Longitudinal study assessing the return of chloroquine susceptibility of Plasmodium falciparum in isolates from travellers returning from West and Central Africa, 2000-2011

Abstract

Background: Chloroquine (CQ) was the main malaria therapy worldwide from the 1940s until the 1990s. Following the emergence of CQ-resistant Plasmodium falciparum, most African countries discontinued the use of CQ, and now promote artemisinin-based combination therapy as the first-line treatment. This change was generally initiated during the last decade in West and Central Africa. The aim of this study is to describe the changes in CQ susceptibility in this African region, using travellers returning from this region as a sentinel system.

Methods: The study was conducted by the Malaria National Reference Centre, France. The database collated the pfcrtK76T molecular marker for CQ susceptibility and the in vitro response to CQ of parasites from travellers' isolates returning from Senegal, Mali, Ivory Coast or Cameroon. As a proxy of drug pressure, data regarding CQ intake in febrile children were collated for the study period. Logistic regression models were used to detect trends in the proportions of CQ resistant isolates.

Results: A total of 2874 parasite isolates were genotyped between 2000-2011. The prevalence of the pfcrt76T mutant genotype significantly decreased for Senegal (from 78% to 47%), Ivory Coast (from 63% to 37%), Cameroon (from 90% to 59%) and remained stable for Mali. The geometric mean of the 50% inhibitory concentration (IC50) of CQ in vitro susceptibility and the proportion of resistant isolates (defining resistance as an IC50 value > 100 nM) significantly decreased for Senegal (from 86 nM (59%) to 39 nM (25%)), Mali (from 84 nM (50%) to 51 nM (31%)), Ivory Coast (from 75 nM (59%) to 29 nM (16%)) and Cameroon (from 181 nM (75%) to 51 nM (37%)). Both analyses (molecular and in vitro susceptibility) were performed for the 2004-2011 period, after the four countries had officially discontinued CQ and showed an accelerated decline of the resistant isolates for the four countries. Meanwhile, CQ use among children significantly deceased in this region (fixed effects slope = -0.3, p < 10-3).
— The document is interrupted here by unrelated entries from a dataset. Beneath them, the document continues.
(** The constructor; [None] when it throws ['API key is required']. *)
Definition new_KushRouterSDK (config : SDKConfig) : option KushRouterSDK :=
  if String.eqb (config_apiKey config) "" then None
  else Some {| baseURL := "https://api.kushrouter.com";
               apiKey := config_apiKey config;
               timeout := number_or (config_timeout config) 30000;
               retries := number_or (config_retries config) 3 |}.

(** [base.replace(/\/$/, '')] *)
Fixpoint strip_trailing_slash (s : string) : string :=
  match s with
  | EmptyString => EmptyString
  | String c EmptyString => if Ascii.eqb c "/" then EmptyString else s
  | String c rest => String c (strip_trailing_slash rest)
  end.

Definition joinUrl (base path : string) : string :=
  let cleanBase := strip_trailing_slash base in
  let cleanPath := if String.prefix "/" path then path else "/" ++ path in
  cleanBase ++ cleanPath.

(** A request body: the JSON text of a value ([JSON.stringify(v)]) or a
    multipart form, given by its entries. *)
Inductive body_init : Type :=
  | JSONText (v : value)
  | Multipart (entries : list (string * string)).

Record RequestInit : Type := {
  init_method : option string;
  init_body : option body_init;
  init_headers : gmap string string
}.

(** What one call of [fetch] is given. *)
Record fetch_call : Type := {
  call_url : string;
  call_method : option string;
  call_body : option body_init;
  call_headers : gmap string string
}.

(** The header object of [makeRequest]: a later spread overrides an earlier
    property of the same name. *)
Definition request_headers (key : string) (useBearer : bool)
    (options_headers : gmap string string) : gmap string string :=
  options_headers
    ∪ ((if useBearer then {[ "Authorization" := "Bearer " ++ key ]}
        else {[ "x-api-key" := key ]})
    ∪ {[ "Content-Type" := "application/json" ]}).

(** A response as [makeRequest] reads it: the status and what
    [response.json()] gives ([None] when it rejects). *)
Record response : Type := {
  resp_status : Z;
  resp_json : option value
}.

(** [response.ok] *)
Definition ok (r : response) : bool :=
  (200 <=? resp_status r) && (resp_status r <=? 299).

(** What [fetch] does on one attempt: it resolves with a response, or
    rejects with an error of the runtime (a network failure, or the abort
    fired by the timeout). *)
Inductive fetch_outcome : Type :=
  | Resolves (r : response)
  | Rejects (name msg : string).

Inductive event : Type :=
  | EvFetch (c : fetch_call)
  | EvSleep (ms : Z).

(** The exception a [throw new C(...)] statement raises: the constructed
    error, or the exception raised while evaluating the arguments. *)
Definition thrown (r : result js_error) : js_error :=
  match r with
  | Ok e => e
  | Throw e => e
  end.

(** [errorData.error?.key] *)
Definition error_field (errorData : value) (key : string) : result value :=
  error ← member errorData "error"; opt_member error key.

(** The [switch (response.status)] of [makeRequest], as the exception its
    [throw] statement raises for a status and the parsed error body. *)
Definition classify (status : Z) (errorData : value) : js_error :=
  if status =? 401 then
    thrown (m ← error_field errorData "message"; AuthenticationError m)
  else if status =? 402 then
    thrown (m ← error_field errorData "message";
            d ← error_field errorData "details";
            InsufficientCreditsError m d)
  else if status =? 429 then
    thrown (m ← error_field errorData "message"; RateLimitError m)
  else
    thrown (m ← error_field errorData "message";
            t ← error_field errorData "type";
            KushRouterError (logical_or m (VStr ("HTTP " ++ pretty status)))
              (Some status) t VUndefined).

(** [await response.json().catch(() => ({}))] *)
Definition errorData_of (r : response) : value :=
  default (VObj ∅) (resp_json r).

Inductive try_outcome : Type :=
  | TryReturn (r : response)
  | TryContinue (delay : Z)
  | TryThrow (e : js_error).

(** The [try] block of one loop iteration. *)
Definition try_block (retries attempt : Z) (o : fetch_outcome) : try_outcome :=
  match o with
  | Rejects name msg =>
      TryThrow (mk_error (Foreign name) msg None VUndefined VUndefined)
  | Resolves response =>
      if ok response then TryReturn response
      else
        let errorData := errorData_of response in
        if (resp_status response =? 429) && (attempt <? retries)
        then TryContinue (2 ^ attempt * 1000)
        else TryThrow (classify (resp_status response) errorData)
  end.

(** How [makeRequest] ends: it returns the response, or throws.  The
    thrown value is [None] when [lastError] was never assigned. *)
Inductive completion : Type :=
  | Returned (r : response)
  | Threw (e : option js_error).

Definition after (evs : list event) (k : option (completion * list event))
    : option (completion * list event) :=
  match k with
  | Some (c, tr) => Some (c, (evs ++ tr)%list)
  | None => None
  end.

(** The [for] loop.  [fuel] bounds the number of iterations; [None] means
    the bound was reached. *)
Fixpoint attempt_loop (fuel : nat) (net : Z -> fetch_outcome) (call : fetch_call)
    (retries attempt : Z) (lastError : option js_error)
    : option (completion * list event) :=
  match fuel with
  | O => None
  | S fuel' =>
      if attempt <=? retries then
        match try_block retries attempt (net attempt) with
        | TryReturn r => Some (Returned r, [EvFetch call])
        | TryContinue delay =>
            after [EvFetch call; EvSleep delay]
              (attempt_loop fuel' net call retries (attempt + 1) lastError)
        | TryThrow error =>
            if instanceof_AuthenticationError error
               || instanceof_InsufficientCreditsError error
            then Some (Threw (Some error), [EvFetch call])
            else if attempt =? retries
            then Some (Threw (Some error), [EvFetch call])
            else
              after [EvFetch call; EvSleep (1000 * attempt)]
                (attempt_loop fuel' net call retries (attempt + 1) (Some error))
        end
      else Some (Threw lastError, [])
  end.

(** [makeRequest]: [net attempt] is what [fetch] does in the iteration
    numbered [attempt]. *)
Definition makeRequest_call (sdk : KushRouterSDK) (endpoint : string)
    (options : RequestInit) (useBearer : bool) : fetch_call :=
  {| call_url := joinUrl (baseURL sdk) endpoint;
     call_method := init_method options;
     call_body := init_body options;
     call_headers := request_headers (apiKey sdk) useBearer (init_headers options) |}.

Definition makeRequest (sdk : KushRouterSDK) (net : Z -> fetch_outcome)
    (endpoint : string) (options : RequestInit) (useBearer : bool)
    : option (completion * list event) :=
  attempt_loop (S (Z.to_nat (retries sdk))) net
    (makeRequest_call sdk endpoint options useBearer) (retries sdk) 1 None.

(** [files.upload] *)
Inductive upload_content : Type :=
  | TextContent (content : string)
  | FormDataContent (entries : list (string * string)).

Definition files_upload_options (content : upload_content) (filename : option string)
    : RequestInit :=
  match content with
  | TextContent text =>
      let name := match filename with
                  | Some f => if String.eqb f "" then "batch.jsonl" else f
                  | None => "batch.jsonl"
                  end in
      {| init_method := Some "POST";
         init_body := Some (JSONText (VObj {[ "content" := VStr text;
                                              "filename" := VStr name ]}));
         init_headers := {[ "Content-Type" := "application/json" ]} |}
  | FormDataContent entries =>
      {| init_method := Some "POST";
         init_body := Some (Multipart entries);
         init_headers := ∅ |}
  end.

Definition files_upload (sdk : KushRouterSDK) (net : Z -> fetch_outcome)
    (content : upload_content) (filename : option string)
    : option (completion * list event) :=
  makeRequest sdk net "/api/v1/files" (files_upload_options content filename) false.

(* ===================================================================== *)
(** ** Request normalisation                                              *)
(* ===================================================================== *)

(** One block of the normalisers:
    [if (out.alt !== undefined) { out.wire = out.wire ?? out.alt; delete out.alt; }] *)
Definition rename_field (alt wire : string) (out : gmap string value)
    : gmap string value :=
  if is_undefined (get out alt) then out
  else delete alt (<[ wire := nullish_coalesce (get out wire) (get out alt) ]> out).

(** [{ ...req }] for a value that passed the guard
    [!req || typeof req !== 'object']: the own properties of an object, the
    indexed elements of an array. *)
Definition spread (req : value) : gmap string value :=
  match req with
  | VObj props => props
  | VArr elems => list_to_map (imap (fun (i : nat) x => (pretty i, x)) elems)
  | _ => ∅
  end.

Definition normalizeUnifiedRequest (req : value) : value :=
  match req with
  | VObj _ | VArr _ =>
      let out := spread req in
      let out := rename_field "maxTokens" "max_tokens" out in
      let out := rename_field "toolChoice" "tool_choice" out in
      let out := rename_field "timeoutMs" "timeout_ms" out in
      let out := rename_field "promptCache" "prompt_cache" out in
      let out := rename_field "reasoningEffort" "reasoning_effort" out in
      let out := rename_field "mcpServers" "mcp_servers" out in
      VObj out
  | _ => req
  end.

Definition normalizeOpenAIRequest (req : value) : value :=
  match req with
  | VObj _ | VArr _ =>
      let out := spread req in
      let out := rename_field "maxTokens" "max_tokens" out in
      let out := rename_field "toolChoice" "tool_choice" out in
      let out := rename_field "reasoningEffort" "reasoning_effort" out in
      let out := rename_field "responseFormat" "response_format" out in
      let out := rename_field "timeoutMs" "timeout_ms" out in
      let out := rename_field "mcpServers" "mcp_servers" out in
      VObj out
  | _ => req
  end.

(** The fields each normaliser renames, alternate form first. *)
Definition unified_fields : list (string * string) :=
  [ ("maxTokens", "max_tokens"); ("toolChoice", "tool_choice");
    ("timeoutMs", "timeout_ms"); ("promptCache", "prompt_cache");
    ("reasoningEffort", "reasoning_effort"); ("mcpServers", "mcp_servers") ].

Definition openai_fields : list (string * string) :=
  [ ("maxTokens", "max_tokens"); ("toolChoice", "tool_choice");
    ("reasoningEffort", "reasoning_effort"); ("responseFormat", "response_format");
    ("timeoutMs", "timeout_ms"); ("mcpServers", "mcp_servers") ].

(** A property of a normalised request; [None] when the normaliser did not
    answer an object. *)
Definition property (v : value) (k : string) : option value :=
  match v with
  | VObj props => props !! k
  | _ => None
  end.

(* ===================================================================== *)
(** ** Strings of the stream decoder                                      *)
(* ===================================================================== *)

Definition newline : ascii := "010"%char.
Conclusions: An increase in CQ susceptibility following official withdrawal of the drug was observed in travellers returning from West and Central African countries. The same trends were observed for molecular and in vitro analysis between 2004-2011 and they correlated to the decrease of the drug pressure.

Figure 1

Imported malaria infection from West and Central Africa reported in the French Malaria Surveillance system. Number of Plasmodium falciparum infections diagnosed in travellers returning to France from Senegal, Mali, Ivory Coast and Cameroon notified to the National Reference Centre for Malaria (CNRpalu), Paris, France, from 2000 to 2011.

Figure 2

Evolution of the prevalence of pfcrt76T isolates after the CQ ban in different African regions. Observed and fitted (by logistic regression) prevalence of pfcrt76 mutant isolates and 95% Confidence Interval, from travellers returning to France from A) Senegal, B) Mali C) Ivory Coast, and D) Cameroon, from 2004 to 2011, after that most African countries officially banned the use of CQ. The slopes and their standard error are displayed for each country. Each spot represents the number of isolates per year for travellers’ data and per study for field studies. The size of the spot is proportional to the number of isolates. The p-value indicates whether the slope of the predicted line is significantly different from zero (data from CNRpalu, France). These data are compared with two field studies E) in Malawi and F) Kenya after the CQ ban (1993 for Malawi and 1999 for Kenya) [14,16].

Figure 3

Evolution of in vitro anti-malarial drug response in imported malaria. A generalized linear model is fitted to the in vitro data A: chloroquine response (IC₅₀), B: desethylamodiaquine response, C: mefloquine response, D: lumefantrine response, for clinical isolates collected from travellers returning to France from Senegal, Mali, Ivory Coast, and Cameroon, from 2004 to 2011. Slopes, standard errors and the p-value indicating whether the slope of the predicted line is significantly different from zero are displayed (data from CNRpalu, France). Each spot represents the geometric mean IC₅₀ per year and the size of the spot is proportional to the number of isolates.

Figure 4

Evolution of the prevalence of pfcrt76 mutant isolates regarding the change in drug use, 2000–2011. The Y-axis represents the observed (red crosses) and fitted (by logistic regression, red line) prevalence of pfcrt76 mutant isolates from travellers returning to France from Senegal, Mali, Ivory Coast and Cameroon, from 2000 to 2011 (data from CNRpalu, France). The Z-axis represents observed (blue upward triangle) and fitted (by logistic regression using linear mixed model, blue line) prevalence of CQ use among fever in children under five years-old with fever in Senegal, Mali, Ivory Coast and Cameroon, from 2000 to 2011 (data from Demographic Health Survey and Multiple Indicator Cluster Survey).